Patient 11 was immunized with 1.4 mg Amph-Peptides 2P admixed with 5 mg of Amph-CpG-7909. PBMCs were collected for ex vivo T cell response assessments at baseline (B) and week 9. a, Schema showing dosing and experimental schedule. PBMCs were stimulated with OLPs to b, G12D or G12R, c, G12V, G12C, G12A, G12S or G13D or d, WT KRAS in the same IFNγ/GrB Fluorospot assay for 44 hours. Shown are background-subtracted IFNγ and/or GrB SFCs per 1 × 10⁶ PBMCs; dotted line indicates 50 SFC/1 x 10⁶ PBMCs. The pie charts in b, c show the percentage of mKRAS OLP-stimulated PBMCs at week 9 secreting IFNγ, GrB or both IFNγ and GrB. e, f, PBMCs were stimulated with G12R or G12D OLPs prior to analysis for intracellular cytokines, IFNγ, TNFa and IL-2 by flow cytometry.
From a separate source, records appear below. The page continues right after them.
(** Lines 45-58 touch [Sv], [Usv] and [Vsv] only. *)
Lemma derive_factors_frame st l st1 :
  derive_factors st = (l, inr st1) ->
  exists usv vsv sv,
    st1 = mk_locals (l_X st) usv vsv (l_U st) (l_V st) sv
                    (l_xpos st) (l_ypos st) (l_xy st) (l_other_keys st).
Proof.
  unfold derive_factors. intros Hrun.
  apply bind_inr in Hrun as (l1 & c1 & l2 & _ & Hrun & _).
  apply bind_inr in Hrun as (l3 & sta & l4 & Ha & Hrun & _).
  apply bind_inr in Hrun as (l5 & c3 & l6 & _ & Hrun & _).
  apply bind_inr in Hrun as (l7 & stb & l8 & Hb & Hrun & _).
  apply bind_inr in Hrun as (l9 & c4 & l10 & _ & Hc & _).
  assert (Hsta : exists sv, sta = mk_locals (l_X st) (l_Usv st) (l_Vsv st) (l_U st)
                                   (l_V st) sv (l_xpos st) (l_ypos st) (l_xy st)
                                   (l_other_keys st)).
  { destruct c1.
    - destruct (negb (is_none (l_Vsv st))); [| discriminate].
      apply bind_inr in Ha as (? & s & ? & _ & Ha & _).
      unfold ret in Ha. exists (Bound s). unfold set_Sv in Ha. congruence.
    - apply bind_inr in Ha as (? & c2 & ? & _ & Ha & _). destruct c2.
      + destruct (negb (is_none (l_Usv st))); [| discriminate].
        apply bind_inr in Ha as (? & s & ? & _ & Ha & _).
        unfold ret in Ha. exists (Bound s). unfold set_Sv in Ha. congruence.
      + unfold ret in Ha. exists (l_Sv st). destruct st. simpl in *. congruence. }
  destruct Hsta as [sv ->]. cbn [l_X l_Usv l_Vsv l_U l_V l_Sv l_xpos l_ypos l_xy
                                 l_other_keys] in *.
  assert (Hstb : exists usv, stb = mk_locals (l_X st) usv (l_Vsv st) (l_U st)
                                   (l_V st) sv (l_xpos st) (l_ypos st) (l_xy st)
                                   (l_other_keys st)).
  { destruct c3.
    - apply bind_inr in Hb as (? & u & ? & _ & Hb & _).
      apply bind_inr in Hb as (? & s & ? & _ & Hb & _).
      apply bind_inr in Hb as (? & r & ? & _ & Hb & _).
      unfold ret, set_Usv in Hb. cbn in Hb. exists r. congruence.
    - unfold ret in Hb. exists (l_Usv st). congruence. }
  destruct Hstb as [usv ->]. cbn [l_X l_Usv l_Vsv l_U l_V l_Sv l_xpos l_ypos l_xy
                                  l_other_keys] in *.
  destruct c4.
  - apply bind_inr in Hc as (? & v & ? & _ & Hc & _).
    apply bind_inr in Hc as (? & s & ? & _ & Hc & _).
    apply bind_inr in Hc as (? & r & ? & _ & Hc & _).
    unfold ret, set_Vsv in Hc. cbn in Hc. exists usv, r, sv. congruence.
  - unfold ret in Hc. exists usv, (l_Vsv st), sv. congruence.
Qed.

(** With both factors in the mapping, lines 45-58 change nothing and read
    none of [U], [V], [Sv]. *)
Lemma derive_factors_complete st (u v : ndarray E) :
  l_Usv st = PArr u -> l_Vsv st = PArr v -> derive_factors st = ret st.
Proof.
  intros HU HV. unfold derive_factors.
  repeat first
    [ progress cbn [is_none and_also negb]
    | progress rewrite ?bind_ret
    | progress rewrite ?HU, ?HV ].
  reflexivity.
Qed.

(** Without [X], after a derivation and a validation that succeed, the
    call is the coordinate step and the return of line 148. *)
Lemma load_activity_with_factors w filename dat keys st st1 :
  reads_mapping w filename dat keys ->
  for_keys dat keys initial_locals = ret st ->
  l_X st = PNone ->
  derive_factors st = ret st1 ->
  validate_factors st1 = ret tt ->
  load_activity w filename =
    (print (String.append "Loading " filename) ;;;
     xy <- resolve_xy st1 ;;
     ret (Some (PNone, l_Usv st1, l_Vsv st1, xy))).
Proof.
  intros Hmap Hloop HX Hderive Hvalid.
  rewrite (load_activity_mapping _ _ _ _ Hmap).
  unfold _load_dict. rewrite Hloop, bind_ret, HX. cbn [is_none].
  rewrite Hderive, bind_ret, Hvalid, !bind_ret.
  destruct (derive_factors_frame _ _ _ Hderive) as (usv & vsv & sv & Hst1).
  assert (HX1 : l_X st1 = PNone) by (rewrite Hst1; exact HX).
  destruct (validate_factors_value _ _ Hvalid) as (u & v & k & HU & HV & _).
  rewrite HX1, HU, HV.
  rewrite (bind_map (resolve_xy st1) (fun xy => (PNone, PArr u, PArr v, xy))).
  apply bind_ext. intros []. apply bind_ext. intros xy.
  unfold validate_and_return, frame_of_dict.
  cbn [f_X f_Usv f_Vsv f_xy obj_is_none andb negb read is_none orb].
  now rewrite !bind_ret.
Qed.

(** *** The coordinate step, lines 67-82 *)

Lemma resolve_xy_absent st :
  l_xpos st = PNone -> l_xy st = PNone -> resolve_xy st = ret PNone.
Proof.
  intros Hxpos Hxy. unfold resolve_xy. rewrite Hxpos, Hxy.
  cbn [is_none negb andb]. now rewrite bind_ret.
Qed.

Lemma resolve_xy_wrong_rank st (c : ndarray E) :
  l_xy st = PArr c -> ndim c <> 2 ->
  resolve_xy st = ([Stdout xy_rank_notice], inr PNone).
Proof.
  intros Hxy Hrank. unfold resolve_xy. rewrite Hxy.
  cbn [is_none negb andb]. rewrite andb_false_r, bind_ret.
  apply Nat.eqb_neq in Hrank. rewrite Hrank. reflexivity.
Qed.

(** Coordinates given under [xy] or [xyz] win over [xpos]/[ypos]; when
    2-D they are oriented and compared with the activity. *)
Lemma resolve_xy_given st (c : ndarray E) r q :
  l_xy st = PArr c -> shape c = [r; q] ->
  resolve_xy st = rows_agree st (orient c).
Proof.
  intros Hxy Hshape. unfold resolve_xy, rows_agree, orient. rewrite Hxy, Hshape.
  cbn [is_none negb andb]. rewrite andb_false_r, bind_ret.
  unfold ndim, shape_first at 1. rewrite Hshape.
  cbn [List.length Nat.eqb negb]. rewrite bind_ret.
  destruct ((r =? 2) || (r =? 3)); rewrite bind_ret; reflexivity.
Qed.

(** The orientation of a 2-D array and its number of rows. *)
Lemma orient_rows (c : ndarray E) r q :
  shape c = [r; q] ->
  shape_first (orient c) = ret (if (r =? 2) || (r =? 3) then q else r).
Proof.
  intros Hshape. unfold orient, transpose, shape_first. rewrite Hshape.
  destruct ((r =? 2) || (r =? 3)); cbn [shape]; [reflexivity |].
  now rewrite Hshape.
Qed.

Lemma rows_agree_mismatch_with_X st (x c : ndarray E) n rx m :
  l_X st = PArr x -> shape x = n :: rx -> shape_first c = ret m -> n <> m ->
  rows_agree st c = ([Stdout xy_size_notice], inr PNone).
Proof.
  intros HX Hx Hc Hne. unfold rows_agree. rewrite HX.
  cbn [is_none negb and_also as_array]. rewrite bind_ret.
  unfold shape_first at 1. rewrite Hx, bind_ret, Hc, bind_ret.
  apply Nat.eqb_neq in Hne. rewrite Hne. cbn [negb]. rewrite !bind_ret.
  reflexivity.
Qed.

Lemma rows_agree_match st (u c : ndarray E) n ru :
  (l_X st = PNone \/ exists x rx, l_X st = PArr x /\ shape x = n :: rx) ->
  l_Usv st = PArr u -> shape u = n :: ru -> shape_first c = ret n ->
  rows_agree st c = ret (PArr c).
Proof.
  intros HX HU Hu Hc. unfold rows_agree. rewrite HU. cbn [as_array].
  assert (Hd : and_also (negb (is_none (l_X st)))
                 (x <- as_array (l_X st) "'shape'" ;;
                  nx <- shape_first x ;;
                  nc <- shape_first c ;;
                  ret (negb (nx =? nc))) = ret false).
  { destruct HX as [-> | (x & rx & -> & Hx)]; [reflexivity |].
    cbn [is_none negb and_also as_array]. rewrite bind_ret.
    unfold shape_first at 1. rewrite Hx, bind_ret, Hc, bind_ret.
    now rewrite Nat.eqb_refl. }
  rewrite Hd, !bind_ret. unfold shape_first at 1. rewrite Hu, bind_ret, Hc, bind_ret.
  rewrite Nat.eqb_refl. cbn [negb]. now rewrite bind_ret.
Qed.

Lemma rows_agree_mismatch_with_Usv st (u c : ndarray E) n ru m :
  l_X st = PNone -> l_Usv st = PArr u -> shape u = n :: ru ->
  shape_first c = ret m -> n <> m ->
  rows_agree st c = ([Stdout xy_size_notice], inr PNone).
Proof.
  intros HX HU Hu Hc Hne. unfold rows_agree. rewrite HX, HU.
  cbn [is_none negb and_also as_array]. rewrite !bind_ret.
  unfold shape_first at 1. rewrite Hu, bind_ret, Hc, bind_ret.
  apply Nat.eqb_neq in Hne. rewrite Hne. cbn [negb]. rewrite !bind_ret.
  reflexivity.
Qed.

(** [xpos] and [ypos] of one length are stacked into one row per unit. *)
Lemma resolve_xy_stacked st (xp yp : ndarray E) n :
  l_xy st = PNone -> l_xpos st = PArr xp -> l_ypos st = PArr yp ->
  shape xp = [n] -> shape yp = [n] ->
  exists c, stack_axis1 xp yp = ret c /\ shape c = [n; 2] /\
            resolve_xy st = rows_agree st (orient c).
Proof.
  intros Hxy Hxp Hyp Hsx Hsy. unfold resolve_xy. rewrite Hxy, Hxp, Hyp.
  cbn [is_none negb andb stack_operand]. unfold stack_axis1.
  rewrite Hsx, Hsy, shape_eqb_refl. cbn [negb].
  eexists. split; [reflexivity |]. split; [reflexivity |].
  rewrite !bind_ret. unfold ndim, shape_first at 1, rows_agree, orient.
  cbn [shape List.length Nat.eqb negb]. rewrite bind_ret.
  destruct ((n =? 2) || (n =? 3)); rewrite bind_ret; reflexivity.
Qed.

Lemma validate_factors_ok st (u v : ndarray E) k :
  l_Usv st = PArr u -> l_Vsv st = PArr v ->
  shape_last u = ret k -> shape_last v = ret k ->
  ndim u <= 3 -> ndim v = 2 ->
  validate_factors st = ret tt.
Proof.
  intros HU HV Hu Hv Hru Hrv. unfold validate_factors. rewrite HU, HV.
  cbn [as_array]. rewrite bind_ret, Hu, !bind_ret, Hv, bind_ret, Nat.eqb_refl.
  cbn [negb]. apply Nat.ltb_ge in Hru. rewrite Hru, Hrv. reflexivity.
Qed.

(** *** Factor pairs *)

(** A mapping without [X] that holds [Usv] of rank 1 to 3 and a 2-D [Vsv]
    with the same trailing dimension is returned as [(None, Usv, Vsv,
    None)], both factors untouched; no lower bound on the number of units
    applies on this path, and [U], [V], [Sv] are not consulted. *)
Theorem complete_factor_pair_is_returned w filename dat keys st (u v : ndarray E) k :
  reads_mapping w filename dat keys ->
  for_keys dat keys initial_locals = ret st ->
  l_X st = PNone -> l_Usv st = PArr u -> l_Vsv st = PArr v ->
  shape_last u = ret k -> shape_last v = ret k ->
  ndim u <= 3 -> ndim v = 2 ->
  l_xpos st = PNone -> l_xy st = PNone ->
  load_activity w filename =
    ([loading filename], inr (Some (PNone, PArr u, PArr v, PNone))).
Proof.
  intros Hmap Hloop HX HU HV Hu Hv Hru Hrv Hxpos Hxy.
  rewrite (load_activity_with_factors _ _ _ _ st st Hmap Hloop HX
             (derive_factors_complete _ _ _ HU HV)
             (validate_factors_ok _ _ _ _ HU HV Hu Hv Hru Hrv)).
  rewrite (resolve_xy_absent _ Hxpos Hxy), bind_ret, HU, HV. reflexivity.
Qed.

(** Coordinates beside a factor pair: 2-D coordinates are oriented (two
    or three rows are transposed) and returned when they have one row per
    row of [Usv]; otherwise they are dropped with a notice and the factors
    are still returned. *)
Theorem factor_coordinates_follow_Usv w filename dat keys st
    (u v c : ndarray E) k n ru r q :
  reads_mapping w filename dat keys ->
  for_keys dat keys initial_locals = ret st ->
  l_X st = PNone -> l_Usv st = PArr u -> l_Vsv st = PArr v ->
  shape_last u = ret k -> shape_last v = ret k ->
  ndim u <= 3 -> ndim v = 2 ->
  shape u = n :: ru ->
  l_xy st = PArr c -> shape c = [r; q] ->
  ((if (r =? 2) || (r =? 3) then q else r) = n ->
   load_activity w filename =
     ([loading filename], inr (Some (PNone, PArr u, PArr v, PArr (orient c))))) /\
  ((if (r =? 2) || (r =? 3) then q else r) <> n ->
   load_activity w filename =
     ([loading filename; Stdout xy_size_notice],
      inr (Some (PNone, PArr u, PArr v, PNone)))).
Proof.
  intros Hmap Hloop HX HU HV Hu Hv Hru Hrv Hsu Hxy Hsc.
  rewrite (load_activity_with_factors _ _ _ _ st st Hmap Hloop HX
             (derive_factors_complete _ _ _ HU HV)
             (validate_factors_ok _ _ _ _ HU HV Hu Hv Hru Hrv)).
  rewrite (resolve_xy_given _ _ _ _ Hxy Hsc), HU, HV.
  pose proof (orient_rows c r q Hsc) as Hrows.
  split; intros Hn.
  - rewrite Hn in Hrows.
    rewrite (rows_agree_match st u (orient c) n ru (or_introl HX) HU Hsu Hrows).
    now rewrite bind_ret.
  - rewrite (rows_agree_mismatch_with_Usv st u (orient c) n ru _ HX HU Hsu Hrows);
      [reflexivity | congruence].
Qed.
Shown are frequencies of total IL2, TNFα, IFNγ polyfunctional cytokine producing e, CD4+ and f, CD8+ T cells. The pie charts in e, f show the percentage of G12R and G12D stimulated PBMCs producing IFNγ, IL2, TNFα, producing 2 cytokines (2+) or producing 3 cytokines (3+) at week 9. g, The pie charts depict the percentage of G12R-stimulated memory CD4+ and CD8+ T cells in cytokine negative and cytokine positive cells at week 9 (Naïve: CCR7+ CD45RA+, Central memory: CCR7 + CD45RA-, Effector memory: CCR7- CD45RA-, Terminal effector memory: CCR7- CD45RA+).